Henri Pescarolo : Il y a du mieux mais... Imprimer Envoyer
Dimanche, 05 Juin 2011 21:44

Henri_PescaroloUn petit coin de parapluie pour une interview avec Henri, c'est ainsi que s'est déroulé cet entretien avec probablement, le plus attendu des patrons d'écurie en ce dimanche après-midi de Pesage. Un Pesage marqué par une météo plus que capricieuse et qui n'est pas sans nous rappeler les vérifications techniques de 2009 tant les orages ont été présents... C'est donc à la sortie de son interview sur le podium

de Bruno Vandestick que j'ai pu m'entretenir avec celui qui l'an passé, était du côté des medias et non de celui des concurrents. 2011 est donc un véritable retour à la normale non seulement pour Henri mais aussi et surtout pour les membres de son équipe. Un retour salué par une foule considérable qui, malgré les « lâchers d'eau » orchestré par le ciel manceau, se pressait en masse autour du podium. Les gens allaient même jusqu'à s'agglutiner de l'autre côté de la route, sur les marches du Palais de Justice, pour ne rien manquer du spectacle. Le Pesage du dimanche est de nouveau un grand succès et reconnaissons le, du fait d'un aménagement différent de celui de l'an passé, il est bien plus aisé d'y circuler à pied. Mais revenons-en à Henri, notamment sur sa position quant à la création du Championnat du Monde d'Endurance.

 

Henri, es-tu surpris de l'annonce conjointe de l'ACO et de la FIA quant à la mise en place de ce Championnat du Monde ?
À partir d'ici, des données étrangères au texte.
Lemma bal_step_ok o b : bal_ok b -> match bal_step enum o b with Ok b' => bal_ok b' | Err _ => activeIDs b = [] | Panic => False end.
Proof.
  intros Hb. pose proof Hb as [Ht Hp]. assert (activeIDs b = [] \/ activeIDs b <> []) as Hact by (destruct (activeIDs b); [by left | by right]).
  destruct o; cbn [bal_step]; try (eapply same_ok; [apply with_stats_same.. | done]); try (by apply (same_ok b)).
  - by apply set_connections_ok.
  - destruct (validity_ok key valid b Hb) as (r & b' & -> & H). done.
  - unfold SetConnectionMTU. destruct (connectionByKeyLocked key b) as [[idx c] |]; [| done]. split; [by apply keep_table | by apply (same_pending_ok b)].
  - destruct (probe_ok key uploadBytes uploadChars downloadBytes resolveTime active b Hb) as (r & b' & -> & H). done.
  - pose proof (timeout_first_ok key now window minActive clock b Hb) as H. destruct (ReportTimeout_first _ _ _ _ _ b). tauto.
  - pose proof (timeout_confirmed_ok key statsOf down b Hb) as H. destruct (ReportTimeout_confirmed _ _ _ b). tauto.
  - unfold RetractTimeout. destruct (statsForKey key b) as [i |]; [| done]. destruct (retractWindowTimeout _ _ _ _) as [r s']. cbn [snd]. eapply same_ok; [apply on_stats_same.. | done].
  - destruct (send_ok enum enum_ok packet resolverAddr localAddr key at_time tunnelPacketTimeout clock b Hp) as (b' & -> & P & T). split; [by eapply same_table_ok | done].
  - destruct (success_ok packet addr localAddr receivedAt rtt clock b Hb) as (b' & -> & H). done.
  - unfold TrackResolverFailure_first. destruct addr as [addr |]; [| done]. destruct (Z.ltb_spec (len packet) 2) as [| Hl]; [done |]. destruct (take_sample_ok packet addr localAddr b Hp Hl) as (o & b1 & -> & P1 & T1). cbn [obind].
    assert (bal_ok b1) as Hb1 by (split; [by eapply same_table_ok | done]). destruct o as [s |]; [| done]. by case_if.
  - pose proof (collect_ok enum enum_ok now tunnelPacketTimeout b Hp) as H. destruct (CollectExpiredResolverTimeouts_first _ _ _ b) as [obs b']. destruct H as (P & T & _). split; [by eapply same_table_ok | done].
  - destruct Hact as [Ha | Ha]; [unfold GetBestConnection; by rewrite Ha |]. destruct (pick_step b _ _ _ Hb (GetBest_ok b Ht Ha)) as (b' & -> & H). done.
  - unfold GetBestConnectionExcluding. destruct Hact as [Ha | Ha]; [by rewrite Ha |]. pose proof (active_pos b Ha). rewrite (proj2 (Z.eqb_neq _ 0)) by lia. destruct (pick_step b _ _ _ Hb (getBestExcluding_ok b Ht Ha key)) as (b' & -> & H'). done.
  - unfold GetUniqueConnections. destruct Hact as [Ha | Ha]; [unfold getUniqueConnectionsLocked; by rewrite Ha |]. destruct (getUnique_ok b Ht Ha requiredCount) as (ids & cs & b' & -> & Hq & _). cbn. split; [by eapply quiet_table |]. destruct Hq as (? & ? & ->). by apply (same_pending_ok b).
  - destruct Hact as [Ha | Ha]; [unfold SelectTargets; rewrite Ha; done |]. destruct (select_targets_ok b packetType streamID requiredCount clock Ht Ha) as (ids & cs & b' & -> & Hq & _). cbn. split; [by eapply routed_table |]. destruct Hq as (? & ? & ? & ->). by apply (same_pending_ok b).
  - unfold NextInactiveConnectionForHealthCheck. destruct (Z.eqb_spec (len (inactiveIDs b)) 0) as [| Hne]; [done |]. cbv zeta. set (b1 := b <| healthRRCounter := _ |>). assert (bal_ok b1) as Hb1 by (by apply (same_ok b)).
    match goal with |- context [health_scan ?a1 ?a2 ?a3 ?a4 b1] => destruct (health_ok a1 a2 a3 a4 b1 Hb1) as (o & b' & -> & H) end; [| done]. change (inactiveIDs b1) with (inactiveIDs b). intros E. rewrite E in Hne. done.
  - unfold EnsureStream, ensureStreamRouteLocked. repeat case_if; [done.. |]. destruct (streamRoutes b !! streamID); [done | by apply (same_ok b)].
  - unfold CleanupStream. case_if; [done | by apply (same_ok b)].
  - unfold NoteStreamProgress. case_if; [done | by apply (same_ok b)].
Qed.

Lemma new_balancer_ok st now : bal_ok (NewBalancer st now).
Proof. split; [by split |]. by split. Qed.

Lemma bal_run_ok ops : forall b, bal_ok b -> exists b', bal_run enum ops b = Ok b' /\ bal_ok b'.
Proof.
  induction ops as [| o ops IH]; intros b Hb; cbn [bal_run]; [by exists b |]. pose proof (bal_step_ok o b Hb) as Hs. destruct (bal_step enum o b) as [b' | e |]; [by apply IH | by apply IH | done].
Qed.
End invariant.

(** ** Sequences of reports *)

Lemma reports_ok confirm window clock obs : forall b, bal_ok b ->
  let b' := fold_left (fun b o => (ReportTimeout confirm (obsKey o) (obsAt o) window 1 clock b).2) obs b in
  bal_ok b' /\ (forall i, i ∈ activeIDs b' -> i ∈ activeIDs b) /\ Z.min 2 (len (activeIDs b)) <= len (activeIDs b').
Proof.
  induction obs as [| o obs IH]; intros b Hb; cbn [fold_left]; [split; [done |]; split; [done | lia] |].
  destruct (timeout_ok confirm (obsKey o) (obsAt o) window 1 clock b Hb) as (T1 & T2 & T3). destruct (IH _ T1) as (I1 & I2 & I3). split; [done |]. split; [auto |]. destruct T3 as [E | [E1 E2]]; [rewrite E in I3; done | lia].
Qed.

(** ** The rotation *)

Fixpoint repeat_unique (k : nat) (b : Balancer) : outcome balancer_error (list Connection * Balancer) :=
  match k with
  | O => Ok ([], b)
  | S k => let! (cs, b) := getUniqueConnectionsLocked 1 b in let! (rest, b) := repeat_unique k b in Ok (cs ++ rest, b)
  end.

Lemma unique_rotates b : table_ok b -> activeIDs b <> [] -> strategy b = BalancingRoundRobin \/ strategy b = BalancingRoundRobinDefault -> 0 <= rrCounter b -> rrCounter b + 1 < 2 ^ 64 ->
  exists i c, getUniqueConnectionsLocked 1 b = Ok ([c], b <| rrCounter ::= Z.succ |>) /\ activeIDs b !! Z.to_nat (rrCounter b mod len (activeIDs b)) = Some i /\ in_use b i c.
Proof.
  intros Hb Hn Hs H0 Hw. pose proof (active_pos b Hn) as Hl. unfold getUniqueConnectionsLocked. assert (normalizeRequiredCount (len (activeIDs b)) 1 1 = 1) as -> by (unfold normalizeRequiredCount; repeat case_if; zbool; lia). change (1 <=? 0) with false.
  assert ((strategy b =? BalancingRandom) = false) as -> by (by destruct Hs as [-> | ->]). assert (strategyCandidatePoolLocked [] b = Ok ([], poolPickRandom, false)) as -> by (unfold strategyCandidatePoolLocked; by destruct Hs as [-> | ->]).
  cbn [obind]. assert (strategyScorerLocked b = Ok (None, false)) as -> by (unfold strategyScorerLocked; by destruct Hs as [-> | ->]). cbn [obind]. unfold selectRoundRobinLocked, rr_advance, wrap64. change 18446744073709551616 with (2 ^ 64).
  rewrite !(Z.mod_small _ (2 ^ 64)) by lia. replace (rrCounter b + 1 - 1) with (rrCounter b) by lia. unfold roundRobinStartIndex. change (activeIDs (b <| rrCounter := _ |>)) with (activeIDs b). rewrite (proj2 (Z.leb_gt _ _)) by lia.
  change (Z.to_nat 1) with 1%nat. cbn [seq rotated]. rewrite Z.add_0_r, Z.mod_mod by lia. destruct (at_ok (E := balancer_error) (activeIDs b) (rrCounter b mod len (activeIDs b))) as (i & -> & Hi); [by apply Z.mod_pos_bound |]. cbn [obind connections_at].
  destruct (active_in_use b Hb i) as (c & Hc & Ha & _); [by eapply list_elem_of_lookup_2 |]. exists i, c. change (connections (b <| rrCounter := _ |>)) with (connections b). rewrite Ha. done.
Qed.

Lemma repeat_rotates k : forall b, table_ok b -> activeIDs b <> [] -> strategy b = BalancingRoundRobin \/ strategy b = BalancingRoundRobinDefault -> 0 <= rrCounter b -> rrCounter b + Z.of_nat k < 2 ^ 64 ->
  exists ids cs b', repeat_unique k b = Ok (cs, b') /\ Forall2 (in_use b) ids cs /\ map Some ids = map (fun j => activeIDs b !! Z.to_nat ((rrCounter b + Z.of_nat j) mod len (activeIDs b))) (seq 0 k).
Proof.
  induction k as [| k IH]; intros b Hb Hn Hs H0 Hw; cbn [repeat_unique]; [exists [], [], b; split; [done |]; split; [constructor | done] |].
  destruct (unique_rotates b Hb Hn Hs H0) as (i & c & -> & Hi & Hc); [lia |]. cbn [obind]. set (b1 := b <| rrCounter ::= Z.succ |>). destruct (IH b1) as (ids & cs & b' & -> & H1 & H2); [by apply (same_table_ok b) | done | done | cbn; lia | cbn; lia |].
  cbn [obind]. exists (i :: ids), (c :: cs), b'. split; [done |]. split; [by constructor |]. cbn [map seq]. rewrite Z.add_0_r. f_equal; [done |]. rewrite H2, <- seq_shift, map_map. apply map_ext. intros j. change (activeIDs b1) with (activeIDs b). do 3 f_equal. change (rrCounter b1) with (Z.succ (rrCounter b)). lia.
Qed.

Lemma rotation_fair b : table_ok b -> activeIDs b <> [] -> strategy b = BalancingRoundRobin \/ strategy b = BalancingRoundRobinDefault -> 0 <= rrCounter b -> rrCounter b + len (activeIDs b) < 2 ^ 64 ->
  exists ids cs b', repeat_unique (length (activeIDs b)) b = Ok (cs, b') /\ Forall2 (in_use b) ids cs /\ ids ≡ₚ activeIDs b.
Proof.
  intros Hb Hn Hs H0 Hw. destruct (repeat_rotates (length (activeIDs b)) b Hb Hn Hs H0 Hw) as (ids & cs & b' & E & H1 & H2). exists ids, cs, b'. split; [done |]. split; [done |]. pose proof (active_pos b Hn) as Hl.
  set (start := Z.to_nat (rrCounter b mod len (activeIDs b))). assert (0 <= rrCounter b mod len (activeIDs b) < len (activeIDs b)) as Hr by (by apply Z.mod_pos_bound).
  assert (ids = take (length (activeIDs b)) (rotate_list start (activeIDs b))) as ->; [| rewrite take_ge by (by rewrite (Permutation_length (rotate_list_perm _ _))); apply rotate_list_perm].
  apply map_Some_seq; [| by rewrite (Permutation_length (rotate_list_perm _ _))]. rewrite H2. apply map_ext_in. intros j Hj%list_elem_of_In. apply elem_of_seq in Hj. rewrite rotate_lookup by (unfold start, len in *; lia). f_equal.
  apply Nat2Z.inj. unfold start, len in *. rewrite Nat2Z.inj_mod, Nat2Z.inj_add, !Z2Nat.id by (apply Z.mod_pos_bound; lia). by rewrite Zplus_mod_idemp_l.
Qed.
« Surpris, non pas vraiment car à ma modeste échelle, j'en suis un peu à l'origine. Cela fait longtemps que j'appelais de mes voeux la mise en place d'un tel championnat et lorsque Jean Todt, qui est un ami, est devenu Président de la Fédération, j'ai été l'un des premiers à le contacter et à le rencontrer en lui demandant de tout faire pour remettre un peu d'ordre dans la grande maison du sport automobile. Trop de séries monoplaces disparates représentant les intérêts de trop nombreux promoteurs différents, l'endurance se partageant entre de trop nombreux championnats aussi bien en protos qu'en GT, il était besoin de remettre les choses à plat. Je l'ai donc mis en relation avec les gens de l'ACO et j'étais convaincu que Mrs Plassart, Fillion ou Brouard parviendraient à trouver un terrain d'entente avec la FIA. Même si rien n'était gagné d'avance car il faut se souvenir du passif très important qu'il y a eu entre les deux parties durant de longues années, les troubles par lesquels ils sont passés, les actions en justice qui les ont opposés. Mais j'étais confiant en la bonne volonté de ces personnes et l'annonce récente ne m'a pas surpris. »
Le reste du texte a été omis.